Fig. 5: The ART-domain has a distorted catalytic centre and has no ADP-ribosyltransferase activity on cell lysates.

a The ART-domain of conformation I (residues 3057–3223) is shown in cartoon representation (the ART-domains of all three conformations together are shown in Supplementary Fig. 14a) The residues are coloured in rainbow from the N-terminus (blue) to the C-terminus (red). The C-terminus occupies the gap between the ß-sheets and is hydrogen bonded (dotted line) with T3132. This gap is the NAD⁺ binding site in active ADP-ribosyltransferases of the R-S/T-E type. The residues R-T-E of the ART-domain are shown in magenta. These residues did not form an intact catalytic centre with R3107 pointing away from the centre. b Western blot analysis of ADP-ribosylation with anti-pan-ADP-ribose binding reagent (refer to Supplementary Fig. 14 for the Western blot together with the Ponceaus S loading control).

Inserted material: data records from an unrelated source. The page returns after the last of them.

(** * InodeStore: sync progress and paginated query results

    A shallow embedding of [src/store/InodeStore.ts].  The store is a mobx
    class with four observable fields, one computed getter, three [async]
    methods that each suspend once on the Index Database, a fire-and-forget
    [init], and a callback handed to [db.startSync].

    Modelling choices, all taken from the source:
    - a JavaScript [number] is an integer or one of [Infinity],
      [-Infinity], [NaN]; products and quotients are rounded to the nearest
      binary64 value as [*] and [/] do; the sign of zero is not tracked;
    - an [async] method runs synchronously up to its only [await] and is
      then a pending promise: the database request it issued plus the code
      that runs when the request settles;
    - the code after an [await] is written in a small state-and-exception
      monad over the world the store lives in;
    - [@action] runs its body as one mobx transaction: observers see the
      store only when the outermost transaction ends, and only if some
      observable was given a new value. *)

From Stdlib Require Import ZArith QArith Qround List String Bool Lia.
Import ListNotations.
Local Open Scope Z_scope.

(** ** JavaScript numbers *)

(** [Int z] is the number whose value is the integer [z]; the numbers a
    program can hold are those [z] that are binary64 values, which
    includes every integer up to [2^53] in magnitude. *)
Inductive number : Type :=
| Int (z : Z)
| PosInf
| NegInf
| NaN.

Definition Infinity : number := PosInf.

(** The value of [a / b]: a binary64 value that need not be an integer. *)
Inductive quotient : Type :=
| Ratio (q : Q)
| QPosInf
| QNegInf
| QNaN.

(** Rounding to binary64: 53 significant bits, nearest value, ties to the
    even significand, exponents from -1074 up to overflow at [2^1024]. *)
Module Binary64.

(** The integer nearest to [num / den], ties to the even one; for
    [0 <= num] and [0 < den]. *)
Definition nearest_even (num den : Z) : Z :=
  let f := num / den in
  let r := num mod den in
  match 2 * r ?= den with
  | Lt => f
  | Gt => f + 1
  | Eq => if Z.even f then f else f + 1
  end.

(** [a / (b * 2^e)] as a fraction of integers. *)
Definition scale (a b e : Z) : Z * Z :=
  if 0 <? e then (a, b * 2 ^ e) else (a * 2 ^ (- e), b).

(** [floor (log2 (a / b))], for [0 < a] and [0 < b]. *)
Definition binade (a b : Z) : Z :=
  let k := Z.log2 a - Z.log2 b in
  let (n, d) := scale a b k in
  if n <? d then k - 1 else k.

(** The exponent of the last significant bit of the values of a binade;
    below [2^-1022] the values are subnormal and keep exponent -1074. *)
Definition ulp_exponent (k : Z) : Z := Z.max (k - 52) (-1074).

(** The binary64 value nearest to [a / b], for [0 < a] and [0 < b], as a
    significand [m] and an exponent [e]: the value is [m * 2^e]. *)
Definition round (a b : Z) : Z * Z :=
  let e := ulp_exponent (binade a b) in
  let (n, d) := scale a b e in
  (nearest_even n d, e).

(** [m * 2^e] is beyond the largest binary64 value. *)
Definition overflows (m e : Z) : bool :=
  (0 <? e) && (2 ^ 1024 <=? m * 2 ^ e).

(** [m * 2^e] as a rational. *)
Definition value (m e : Z) : Q :=
  if 0 <? e then inject_Z (m * 2 ^ e) else Qmake m (Z.to_pos (2 ^ (- e))).

End Binary64.

Module Number.

(** [Number.MAX_SAFE_INTEGER]: up to it every integer is a binary64 value. *)
Definition MAX_SAFE_INTEGER : Z := 2 ^ 53 - 1.

Definition isFinite (a : number) : bool :=
  match a with Int _ => true | _ => false end.

(** [Object.is(a, b)] on numbers, the test mobx uses to decide whether a
    write gave an observable a new value: unlike [===], [NaN] is [NaN]. *)
Definition same_value (a b : number) : bool :=
  match a, b with
  | Int x, Int y => x =? y
  | PosInf, PosInf => true
  | NegInf, NegInf => true
  | NaN, NaN => true
  | _, _ => false
  end.

(** [a === b] on numbers: [NaN] equals nothing, not even itself. *)
Definition strict_eq (a b : number) : bool :=
  match a, b with
  | Int x, Int y => x =? y
  | PosInf, PosInf => true
  | NegInf, NegInf => true
  | _, _ => false
  end.

(** [a <= b] on numbers: false as soon as one side is [NaN]. *)
Definition le (a b : number) : bool :=
  match a, b with
  | NaN, _ | _, NaN => false
  | NegInf, _ => true
  | _, PosInf => true
  | Int x, Int y => x <=? y
  | _, _ => false
  end.

(** An infinity of the sign of [z], [NaN] for zero. *)
Definition signed_inf (z : Z) : number :=
  match z with
  | Z0 => NaN
  | Zpos _ => PosInf
  | Zneg _ => NegInf
  end.

Definition opp (a : number) : number :=
  match a with
  | Int z => Int (- z)
  | PosInf => NegInf
  | NegInf => PosInf
  | NaN => NaN
  end.

(** The binary64 value nearest to the integer [z].  Integers up to
    [MAX_SAFE_INTEGER] in magnitude are binary64 values; beyond, the
    nearest value is still an integer, or the integer overflows. *)
Definition round_integer (z : Z) : number :=
  if Z.abs z <=? MAX_SAFE_INTEGER then Int z
  else
    let (m, e) := Binary64.round (Z.abs z) 1 in
    if Binary64.overflows m e then signed_inf z
    else Int (Z.sgn z * Qfloor (Binary64.value m e)).

(** [a * b]: the exact product, rounded. *)
Definition mul (a b : number) : number :=
  match a, b with
  | NaN, _ | _, NaN => NaN
  | Int x, Int y => round_integer (x * y)
  | Int x, PosInf | PosInf, Int x => signed_inf x
  | Int x, NegInf | NegInf, Int x => opp (signed_inf x)
  | PosInf, PosInf | NegInf, NegInf => PosInf
  | PosInf, NegInf | NegInf, PosInf => NegInf
  end.

(** [a / b]: the exact quotient, rounded. *)
Definition div (a b : number) : quotient :=
  match a, b with
  | NaN, _ | _, NaN => QNaN
  | Int x, Int y =>
      if y =? 0 then
        match x with Z0 => QNaN | Zpos _ => QPosInf | Zneg _ => QNegInf end
      else if x =? 0 then Ratio 0
      else
        let (m, e) := Binary64.round (Z.abs x) (Z.abs y) in
        let negative := xorb (x <? 0) (y <? 0) in
        if Binary64.overflows m e then (if negative then QNegInf else QPosInf)
        else if negative then Ratio (- Binary64.value m e)
        else Ratio (Binary64.value m e)
  | Int _, (PosInf | NegInf) => Ratio 0
  | PosInf, Int y => if y <? 0 then QNegInf else QPosInf
  | NegInf, Int y => if y <? 0 then QPosInf else QNegInf
  | (PosInf | NegInf), (PosInf | NegInf) => QNaN
  end.

End Number.

Module Math.

(** [Math.ceil]. *)
Definition ceil (x : quotient) : number :=
  match x with
  | Ratio q => Int (Qceiling q)
  | QPosInf => PosInf
  | QNegInf => NegInf
  | QNaN => NaN
  end.

End Math.

(** ** Values exchanged with the collaborators *)

(** A thrown value or a rejection reason, identified by its message. *)
Definition Err : Type := string.

Definition Error (message : string) : Err := message.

HEK293T cell lysates (lanes 1–7 and 9) were incubated with NAD⁺ (lanes 2–7 and 9) in the presence of LifA (lanes 3 and 6), the ART-domain (lanes 4 and 7) or Iota Ia (lane 9). Lane 8 shows the ART-domain alone and M is the molecular weight standard. The molecular weights are indicated on the left. Samples were taken after 1 h (lanes 2–4 and 9) and after 20 h (lanes 5–7) at 30 °C. HEK-cell lysates showed NAD⁺ dependent ADP-ribosylation probably due to cellular ADP-ribosyltransferases. Addition of LifA (lanes 3 and 6) or the ART-domain (lanes 4 and 8) did not affect the ADP-ribosylation pattern. In contrast, addition of the Iota Ia, a known ADP-ribosyltransferase that acts on actin showed increased ADP-ribosylation after 1 h at 30 °C with a prominent band (black arrowhead) at the expected molecular weight of actin. The ART-assay was repeated three times independently (n = 3). Source data are provided as a Source Data file.